Because women are seemingly stuck within their inner spaces, they experience a double spatiality, in which there is a perceived difference between space "here" and "yonder." Young contends that women are positioned in space, while men can freely move through it. This further contributes to a woman viewing her own body as an object, because she does not have the autonomy to move her body freely to constitute actions, but rather she remains within her space and receives the action. Young demonstrates this assertion by referring back to her observations that women only use parts of their body to perform a task, while the rest remains immobile, stuck in its constricted space. This further proves her previous rejection of Erikson's conclusions; because a woman sees herself as rooted and enclosed in a space, "then on the reversability assumption it would follow that visual space for feminine existence also has its closures of immobility and fixity."

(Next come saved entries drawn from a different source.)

(** One case of a proof about the variables of the returned formula. *)
Ltac same_variables :=
  intros;
  repeat match goal with x := _ : Formula |- _ => subst x end;
  unfold Nand.nand, ImpliesNot.make_and, ImpliesNot.make_or,
    ImpliesFalse.make_and, ImpliesFalse.make_or, ImpliesFalse.make_not in *;
  cbn [variables operators existsb];
  rewrite ?existsb_app;
  repeat match goal with
    | IH : variables _ = _ |- _ => rewrite !IH; clear IH
    end;
  labels;
  repeat match goal with
    | Hx : is_variable ?x = true |- _ => rewrite !Hx; clear Hx
    end;
  repeat match goal with
    | |- context [existsb is_constant (operators ?a)] =>
        destruct (existsb is_constant (operators a))
    end;
  simpl; apply set_eq; intros ?;
  rewrite ?elem_of_union, ?elem_of_empty; tauto.

(** X3. The variables of the result, for the four converters whose target
    set has no constant: the result has the variables of the argument, and
    in addition the default name 'p' exactly when a constant occurs in the
    argument.  No variable is dropped, and no name other than 'p' is
    introduced. *)
Theorem convert_variables (B : basis) (formula : Formula) :
  B ≠ IMPLIES_FALSE →
  well_formed formula = true →
  ∃ g, convert iter B formula = Return g ∧
       variables g
       = variables formula
         ∪ (if existsb is_constant (operators formula) then {[ "p" ]} else ∅).
Proof.
  intros HB. destruct B; [| | | | done]; simpl.
  - apply to_not_and_or_cases with
      (P := λ f g, variables g = variables f
               ∪ (if existsb is_constant (operators f) then {[ "p" ]} else ∅)).
    all: same_variables.
  - apply to_not_and_cases with
      (P := λ f g, variables g = variables f
               ∪ (if existsb is_constant (operators f) then {[ "p" ]} else ∅)).
    all: same_variables.
  - apply to_nand_cases with
      (P := λ f g, variables g = variables f
               ∪ (if existsb is_constant (operators f) then {[ "p" ]} else ∅)).
    all: same_variables.
  - apply to_implies_not_cases with
      (P := λ f g, variables g = variables f
               ∪ (if existsb is_constant (operators f) then {[ "p" ]} else ∅)).
    all: same_variables.
Qed.

(** X4. [to_implies_false] introduces no variable: the result has exactly
    the variables of the argument, and the same truth value as the argument
    in every model, with no value in the models in which the argument has
    none. *)
Theorem to_implies_false_same_variables (formula : Formula) :
  well_formed formula = true →
  ∃ g, to_implies_false formula = Return g ∧
       variables g = variables formula ∧
       ∀ model : gmap string bool, evaluate g model = evaluate formula model.
Proof.
  apply to_implies_false_cases with
    (P := λ f g, variables g = variables f ∧
                 ∀ model : gmap string bool, evaluate g model = evaluate f model).
  all: intros;
    repeat match goal with IH : _ ∧ _ |- _ => destruct IH as [? ?] end;
    unfold ImpliesFalse.make_and, ImpliesFalse.make_or, ImpliesFalse.make_not;
    (split; [same_variables |]);
    intros model; cbn [evaluate];
    repeat match goal with
      | IH : ∀ m : gmap string bool, evaluate _ m = _ |- _ =>
          rewrite !(IH model); clear IH
      end;
    labels;
    repeat match goal with
      | |- context [evaluate ?a model] => destruct (evaluate a model) as [[] |]
      end;
    reflexivity.
Qed.

(** The iteration order of sets does not show in the results: the variable
    set from which a name is taken is empty wherever the name is used. *)
Ltac any_order :=
  match goal with
  | |- ∀ formula, well_formed formula = true → ?f iter formula = ?f elements formula =>
      apply (well_formed_ind (λ formula, f iter formula = f elements formula));
      [ intros x Hx; simpl; by rewrite Hx
      | simpl; labels; by rewrite ?elements_empty
      | simpl; labels; by rewrite ?elements_empty
      | intros a _ IHa; simpl; labels; simpl; by rewrite IHa
      | intros r a b Hr%is_binary_cases _ _ IHa IHb;
        repeat (destruct Hr as [-> | Hr]); [.. | subst];
        simpl; labels; simpl; by rewrite IHa, IHb ]
  end.

Lemma convert_in_order_of_elements (B : basis) :
  ∀ formula, well_formed formula = true →
    convert iter B formula = convert elements B formula.
Proof.
  destruct B; simpl; [any_order .. | done].
Qed.

(** X6. A binary node whose root label is none of the known labels fails
    the assertion that ends the converter, once both operands have been
    converted. *)
Theorem unknown_label_fails_assertion (B : basis) (r : string) (a b a' b' : Formula) :
  is_variable r = false →
  is_constant r = false →
  is_unary r = false →
  is_binary r = false →
  convert iter B a = Return a' →
  convert iter B b = Return b' →
  convert iter B (Binary r a b) = Raise AssertionError.
Proof.
  intros Hv Hc Hu Hb Ha Hb'.
  unfold is_binary, binary_operators in Hb. cbn [existsb] in Hb.
  rewrite !orb_false_iff in Hb.
  destruct Hb as (Hand & Hor & Himp & Hxor & Hiff & Hnand & Hnor & _).
  destruct B; simpl in *; rewrite Hv, Hc, Hu, Ha, Hb'; simpl;
    by rewrite Hand, Hor, Himp, Hxor, Hiff, Hnand, Hnor.
Qed.

(** X7. The helpers of [to_implies_not]: [make_and(a, b)] has the truth
    value of the conjunction and [make_or(a, b)] that of the disjunction of
    [a] and [b], in every model in which [a] and [b] have a truth value, and
    none otherwise. *)
Theorem implies_not_helpers_evaluate (a b : Formula) (model : gmap string bool) :
  evaluate (ImpliesNot.make_and a b) model
  = (x ← evaluate a model; y ← evaluate b model; Some (x && y)) ∧
  evaluate (ImpliesNot.make_or a b) model
  = (x ← evaluate a model; y ← evaluate b model; Some (x || y)).
Proof.
  unfold ImpliesNot.make_and, ImpliesNot.make_or. cbn [evaluate].
  by destruct (evaluate a model) as [[] |], (evaluate b model) as [[] |].
Qed.
(* Stationary initialisation of the Kalman filter: the three solvers of the
   discrete Lyapunov equation  Sigma = T Sigma T^H + Q  defined in
   kalman_filter_initialization_stationary.ipynb (direct_inverse, bilinear1,
   bilinear2), embedded over dense square matrices.

   Scalars: numpy's complex128 entries are modelled by the elements of a
   field with conjugation and modulus (C : numClosedFieldType, instantiated at
   the algebraic numbers algC for the concrete fixtures), so every operation
   is exact and rounding is outside this model: an equation that holds here
   holds within every tolerance.
   Matrices: 'M[C]_n, with  A.dot(B) = A *m B,  A.conj() = map_mx conjC A,
   A.conj().T = A ^t*,  np.eye(n) = 1%:M.
   Errors: the only exception the three functions can raise is
   numpy.linalg.LinAlgError (singular matrix) from np.linalg.inv; a raised
   exception is the result None. *)

From HB Require Import structures.
From mathcomp Require Import boot order algebra field.
From mathcomp Require Import sesquilinear spectral.

Set Implicit Arguments.
Unset Strict Implicit.
Unset Printing Implicit Defensive.

Import GRing.Theory Order.Theory Num.Theory Num.Def.
Local Open Scope ring_scope.
Local Open Scope sesquilinear_scope.

(* ========================================================================= *)
(* Part I.  The program                                                       *)
(* ========================================================================= *)

(* ------------------------------------------------------------------------- *)
(* Flat indices of an n-by-n array in C (row-major) order                     *)
(* ------------------------------------------------------------------------- *)

Section FlatIndex.

Variable n : nat.
(** * diffusers/image_processor.py: VaeImageProcessor and VaeImageProcessorLDM3D

    A shallow embedding of [src/diffusers/image_processor.py].

    - Python exceptions and [warnings.warn] are threaded through a small
      writer/error monad [py].
    - numpy arrays and torch tensors are a shape tuple plus a row-major
      buffer ([ndarray]); the library calls the module makes (stack,
      concatenate, transpose, slicing, min, clamp, astype) are written out on
      that representation.
    - The element arithmetic is dtype generic in the source; it is the class
      [Scalar], instantiated at IEEE binary32 (torch.FloatTensor, through the
      standard library's [SpecFloat]) and at exact rationals.
    - PIL is an external collaborator: the class [ImageLib]. *)

From Stdlib Require Import String ZArith QArith Qround List Bool Lia Lqa.
From Stdlib Require Import SpecFloat.
Import ListNotations.
Local Open Scope Z_scope.

(** ** Exceptions and warnings *)

Module Py.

Section IV: Implications, Understanding the Oppression of Women

Young concludes the paper with the assertion that these constraints are the result of living in a patriarchal, and sexist society. Women are not given the societal acceptance to take up as much space as men, and are taught from a young age to contain themselves in a small, enclosed, "inner space." Young girls are taught, both implicitly and explicitly, to follow the precedent of limited female spatiality and consequentially grow into "throwing like a girl." Once these girls have reached womanhood, they have embraced the conception that their bodies are fragile, and are both a subject and an object to be protected; women are aware that their bodies are seen as sexual objects by men, and that their bodies are objects receiving the male gaze. Young argues this further entrenches the discontinuity a woman has with her own body, as she fears that being outwardly direct will be perceived as an invitation to be objectified. She writes, "The woman lives her space as confined and enclosed around her at least in part as projecting some small area in which she can exist as a free subject."

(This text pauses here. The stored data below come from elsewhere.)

(** * Port registry, localhost validator and plugin health checker

    A shallow embedding of three Python classes of the repository

    - [SmartPortRegistry]            (smart_port_registry.py),
    - [EfficientLocalhostValidator]  (efficient_localhost_validator.py),
    - [PluginHealthChecker]          (AI-SFX-Bolt/plugin_health_check.py),

    and the properties of the port-allocation registry, of the validation
    cache and of the health-check retry loop.

    The three classes talk to the operating system ([lsof], sockets, HTTP,
    AppleScript, the wall clock).  Every such interaction is an explicit
    event: the answer comes from an oracle that may depend on the whole
    history of interactions so far, and the event is appended to a trace.
    Quantifying over oracles is quantifying over every behaviour of the
    environment. *)

From Stdlib Require Import ZArith Lia.
From stdpp Require Import base tactics option list list_numbers strings pretty.

Local Open Scope Z_scope.

(** ** Python helpers shared by the three classes *)

(** [needle in haystack] on two [str]. *)
Fixpoint str_contains (needle hay : string) : bool :=
  String.prefix needle hay ||
  match hay with
  | EmptyString => false
  | String _ rest => str_contains needle rest
  end.

(** Truthiness of an [Optional[int]] and of an [Optional[str]]:
    [None], [0] and the empty string are falsy. *)
Definition truthy_int (o : option Z) : bool :=
  match o with Some z => negb (z =? 0) | None => false end.

Definition truthy_str (o : option string) : bool :=
  match o with Some s => negb (String.eqb s "") | None => false end.

(** The events appended during a run: those of [tr'] that come after the
    prefix [tr]. *)
Definition events_since {E} (tr tr' : list E) : list E := drop (length tr) tr'.

Lemma events_since_app {E} (tr evs : list E) : events_since tr (tr ++ evs) = evs.
Proof. unfold events_since. by rewrite drop_app_length. Qed.

(** ** Computations on a state

    The registry and the health checker are objects whose methods read and
    change attributes and talk to the system; a method is a function from
    the state before to a result and the state after. *)
Definition StateM (S A : Type) : Type := S → A * S.

Definition ret {S A} (a : A) : StateM S A := λ st, (a, st).
Definition bind {S A B} (m : StateM S A) (f : A → StateM S B) : StateM S B :=
  λ st, let '(a, st') := m st in f a st'.

Notation "x <- m ;; k" := (bind m (λ x, k))
  (at level 62, m at next level, right associativity).
Notation "m ;;; k" := (bind m (λ _, k))
  (at level 62, right associativity).

(** Reduce the pairs and projections left by a [destruct], without
    unfolding any operation. *)
Ltac red_pairs := cbv beta iota zeta delta [fst snd] in *.

(** ** Insertion-ordered dictionaries

    A Python [dict] keeps insertion order, and the registry is iterated in
    that order; it is an association list whose keys are pairwise distinct.
    The registry's keys are the strings [str(port)]; they are in bijection
    with the ports, so the dictionary is indexed by the port itself. *)
Section Dict.
Context {V : Type}.

Definition dict := list (Z * V).

Fixpoint dict_get (k : Z) (d : dict) : option V :=
  match d with
  | [] => None
  | (k', v) :: d' => if k' =? k then Some v else dict_get k d'
  end.

(** [d[k] = v]: an existing key keeps its position, a new key goes last. *)
Fixpoint dict_set (k : Z) (v : V) (d : dict) : dict :=
  match d with
  | [] => [(k, v)]
  | (k', v') :: d' => if k' =? k then (k, v) :: d' else (k', v') :: dict_set k v d'
  end.

(** [del d[k]] *)
Fixpoint dict_del (k : Z) (d : dict) : dict :=
  match d with
  | [] => []
  | (k', v') :: d' => if k' =? k then dict_del k d' else (k', v') :: dict_del k d'
  end.
(** The running sums over a list of SELL events with finite profits. *)
Lemma running_sums (qs : list Q) :
  forall sells,
    map profit sells = map (fun q => Some (Fin q)) qs ->
    let series :=
      reducei
        (fun acc cur i =>
           acc ++ [(or_zero (if (i =? 0)%nat then None else nth_error acc (i - 1))
                    + or_zero (profit cur))%num])
        sells [] in
    length series = length qs /\
    forall k, (k < length qs)%nat ->
      exists c, nth_error series k = Some (Fin c) /\
                (c == sumQ (firstn (S k) qs))%Q.
Proof.
  induction qs as [|q qs IH] using rev_ind; intros sells Hmap.
  - destruct sells; [|discriminate]. cbn. split; [reflexivity|]. intros k Hk. lia.
  - rewrite map_app in Hmap. apply map_eq_app in Hmap
      as (sells' & last & -> & Hm1 & Hm2).
    destruct last as [|s [|? ?]]; try discriminate. cbn in Hm2.
    injection Hm2 as Hs.
    destruct (IH sells' Hm1) as [Hlen Hk]. cbv zeta in *.
    unfold reducei in *. rewrite reducei_from_snoc. cbn [Nat.add].
    set (series := reducei_from _ 0 sells' []) in *.
    assert (Hl : length sells' = length qs).
    { apply (f_equal (@length _)) in Hm1. now rewrite !length_map in Hm1. }
    rewrite Hs, Hl.
    destruct (or_zero_fin q) as (q' & -> & Hq').
    assert (Hprev : exists c,
               or_zero (if (length qs =? 0)%nat then None
                        else nth_error series (length qs - 1)) = Fin c /\
               (c == sumQ qs)%Q).
    { destruct (Nat.eqb_spec (length qs) 0) as [E | NE].
      - exists 0%Q. split; [reflexivity|].
        destruct qs; [reflexivity|discriminate].
      - destruct (Hk (length qs - 1)%nat) as (c & -> & Hc); [lia|].
        replace (S (length qs - 1)) with (length qs) in Hc by lia.
        rewrite firstn_all in Hc.
        destruct (or_zero_fin c) as (c' & -> & Hc').
        exists c'. split; [reflexivity|]. now rewrite Hc'. }
    destruct Hprev as (c & -> & Hc). cbn [nadd].
    split; [rewrite !length_app, Hlen; reflexivity|].
    intros k Hlt. rewrite length_app in Hlt. cbn [length] in Hlt.
    destruct (Nat.lt_ge_cases k (length qs)) as [Hin | Hout].
    + rewrite nth_error_app1 by lia.
      destruct (Hk k Hin) as (c0 & E0 & Hc0). exists c0. split; [exact E0|].
      rewrite firstn_app. replace (S k - length qs)%nat with 0%nat by lia.
      cbn [firstn]. now rewrite app_nil_r.
    + assert (k = length qs) as -> by lia.
      rewrite nth_error_app2 by lia. rewrite Hlen, Nat.sub_diag. cbn [nth_error].
      eexists. split; [reflexivity|].
      rewrite firstn_all2 by (rewrite length_app; cbn; lia).
      rewrite sumQ_app, Hc, Hq'. cbn [sumQ]. ring.
Qed.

While Young contends she has drawn sufficient conclusions on the modalities of feminine mobility, she introduces several questions that her paper raises. She questions how women perform differently than men in activities that do not require full-body movement, and in activities that do not have a clear goal, such as sex or dancing. Furthermore, Young questions how the constrained spatiality of the feminine body affects women's lives as a whole; she concludes with the suggestion that the lack of confidence women have about their physical abilities has resulted in their lack of confidence to be successful in cognitive or leadership abilities.

Scholarly reception

This essay has become a classic in feminist theory for its attention to female experiences and embodiment. It has been praised for breaking radical new ground in philosophy and providing a strong foundation for performance and corporeality studies. Because of its popularity, it has been reprinted in several book-length collections of essays and features in the title (see Throwing Like a Girl and Other Essays in Feminist Philosophy and Social Theory (1990) and On Female Body Experience: 'Throwing Like a Girl' and Other Essays (2005)).

Bibliography

  • Al-Saji, Alia (2005). Review of On Female Body Experience: 'Throwing Like a Girl and Other Essays'. http://ndpr.nd.edu/news/24880-on-female-body-experience-throwing-like-a-girl-and-other-essays/
  • Foster, Susan Leigh (2009). "Throwing Like a Girl, Dancing Like a Feminist Philosophy". In Dancing with Iris: The Philosophy of Iris Marion Young. Eds. Ann Ferguson and Mechthild Nagel. Available on Google Books.
  • Young, Iris Marion (1980). "Throwing like a Girl: A Phenomenology of Feminine Body Comportment Motility and Spatiality". 3 (2): 137–156. Available on JSTOR.